Lemma process_rows_inv df rs : forall d d',
  process_rows df d rs = Ok d' ->
  (dict_wf d -> dict_wf d') /\
  forall key, count_of d' key = count_of d key + slots_of_rows df rs key.
Proof.
  induction rs as [|row rs IH]; intros d d'; cbn [process_rows slots_of_rows].
  - intros [= <-]. split; [auto | intros; lia].
  - destruct (process_row df d row) as [d1|e] eqn:E; cbn [mbind result_bind];
      [|discriminate].
    intros H. apply process_row_inv in E as [W1 C1]. apply IH in H as [W2 C2].
    split; [auto|]. intros key. rewrite C2, C1. lia.
Qed.

Lemma aggregate_inv df d :
  aggregate df = Ok d ->
  dict_wf d /\ forall key, count_of d key = slot_count df key.
Proof.
  intros H. apply process_rows_inv in H as [W C]. split.
  - apply W. split; [constructor | discriminate].
  - intros key. rewrite C. reflexivity.
Qed.

Lemma mapM_inv {A B : Type} (f : A -> result B) (l : list A) : forall l',
  mapM f l = Ok l' -> Forall2 (fun a b => f a = Ok b) l l'.
Proof.
  induction l as [|a l IH]; intros l'; cbn [mapM].
  - intros [= <-]. constructor.
  - destruct (f a) as [b|e] eqn:E; cbn [mbind result_bind]; [|discriminate].
    destruct (mapM f l) as [bs|e]; cbn [mbind result_bind]; [|discriminate].
    intros [= <-]. constructor; [exact E | apply IH; reflexivity].
Qed.

Lemma Forall2_impl_elem {A B : Type} (P Q : A -> B -> Prop) (l : list A) (k : list B) :
  Forall2 P l k -> (forall a b, a ∈ l -> P a b -> Q a b) -> Forall2 Q l k.
Proof.
  induction 1 as [|a b l k Hab F IH]; intros H; constructor.
  - apply H; [apply list_elem_of_here | exact Hab].
  - apply IH. intros a' b' Hin. apply H, list_elem_of_further, Hin.
Qed.

Lemma to_row_inv `{SetOrder} k v r :
  to_row (k, v) = Ok r ->
  Out.name r = k /\ Out.opportunity_count r = opportunity_count v.
Proof.
  unfold to_row. cbn [fst snd].
  destruct (join_set (departments v)); cbn [mbind result_bind]; [|discriminate].
  destruct (join_set (contract_types v)); cbn [mbind result_bind]; [|discriminate].
  intros [= <-]. split; reflexivity.
Qed.

Lemma format_name_inv r r' :
  format_name r = Ok r' ->
  clean_name (Str.title (Out.name r)) = Ok (Out.name r') /\
  Out.opportunity_count r' = Out.opportunity_count r.
Proof.
  unfold format_name.
  destruct (clean_name (Str.title (Out.name r))); cbn [mbind result_bind];
    [|discriminate].
  intros [= <-]. split; reflexivity.
Qed.

Lemma rows_of_keys df (d : dict) (rows1 rows2 : list Out.row) :
  Forall2 (fun p r => Out.name r = p.1 /\
                      Out.opportunity_count r = slot_count df p.1) d rows1 ->
  Forall2 (fun a b => format_name a = Ok b) rows1 rows2 ->
  Forall2 (row_of_key df) d.*1 rows2.
Proof.
  intros F1. revert rows2.
  induction F1 as [|p r ps rs [Hn Hc] F1 IH]; intros rows2 M2;
    inversion M2 as [|? r' ? rs' Hf M2']; subst; [constructor|].
  rewrite fmap_cons. constructor; [|apply IH, M2'].
  apply format_name_inv in Hf as [Hf1 Hf2]. split; congruence.
Qed.

(** * The claims *)

(** C1, as stated (the later row overwrites), fails: after a first sighting
    with [first_info] and a second one of the same key with [later_info], the
    record does not hold the details of [later_info]. *)
Lemma second_sighting_does_not_overwrite :
  let d := add_to_dict [] (Str "jane smith") first_info
             (Str "Logistics", Str "Widget Supply") in
  let d' := add_to_dict d (Str "JANE SMITH") later_info
              (Str "Logistics", Str "Gadget Supply") in
  email <$> dict_get "Jane Smith" d' = Some (Str "jane@first.example") /\
  ~ (exists r, dict_get "Jane Smith" d' = Some r /\ details_of later_info r).
Proof.
  split; [vm_compute; reflexivity|].
  intros (r & Hr & He & _).
  assert (E : email <$> dict_get "Jane Smith"
                (add_to_dict
                   (add_to_dict [] (Str "jane smith") first_info
                      (Str "Logistics", Str "Widget Supply"))
                   (Str "JANE SMITH") later_info
                   (Str "Logistics", Str "Gadget Supply"))
              = Some (Str "jane@first.example")) by (vm_compute; reflexivity).
  rewrite Hr in E. cbn in E. rewrite He in E. discriminate E.
Qed.

(** C1, amended: the email, phone, state, city and agency of a record are
    those of the call that created it; no later call of [add_to_dict], for
    the same key or another, changes them (the first writer wins). *)
Theorem contact_details_first_writer_wins
    (d : dict) (name : string) (info : contact_info) (opp : cell * cell)
    (later : list upsert) :
  name <> "" ->
  dict_get (Str.title name) d = None ->
  exists final,
    dict_get (Str.title name) (add_all (add_to_dict d (Str name) info opp) later)
      = Some final /\
    details_of info final.
Proof.
  intros N H.
  destruct (add_all_keeps_details later _ _ _ (add_to_dict_new d name info opp N H))
    as (final & Hf & S).
  exists final. split; [exact Hf|].
  unfold same_details, details_of, new_contact in *. cbn in S. exact S.
Qed.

◇ ◇ ◇

What you will do>
Nothing but the exact lines from the start of the material through the line holding "aggregate df = Ok d ->", both included, belongs in the answer.

Answer>
Lemma process_rows_inv df rs : forall d d',
  process_rows df d rs = Ok d' ->
  (dict_wf d -> dict_wf d') /\
  forall key, count_of d' key = count_of d key + slots_of_rows df rs key.
Proof.
  induction rs as [|row rs IH]; intros d d'; cbn [process_rows slots_of_rows].
  - intros [= <-]. split; [auto | intros; lia].
  - destruct (process_row df d row) as [d1|e] eqn:E; cbn [mbind result_bind];
      [|discriminate].
    intros H. apply process_row_inv in E as [W1 C1]. apply IH in H as [W2 C2].
    split; [auto|]. intros key. rewrite C2, C1. lia.
Qed.

Lemma aggregate_inv df d :
  aggregate df = Ok d ->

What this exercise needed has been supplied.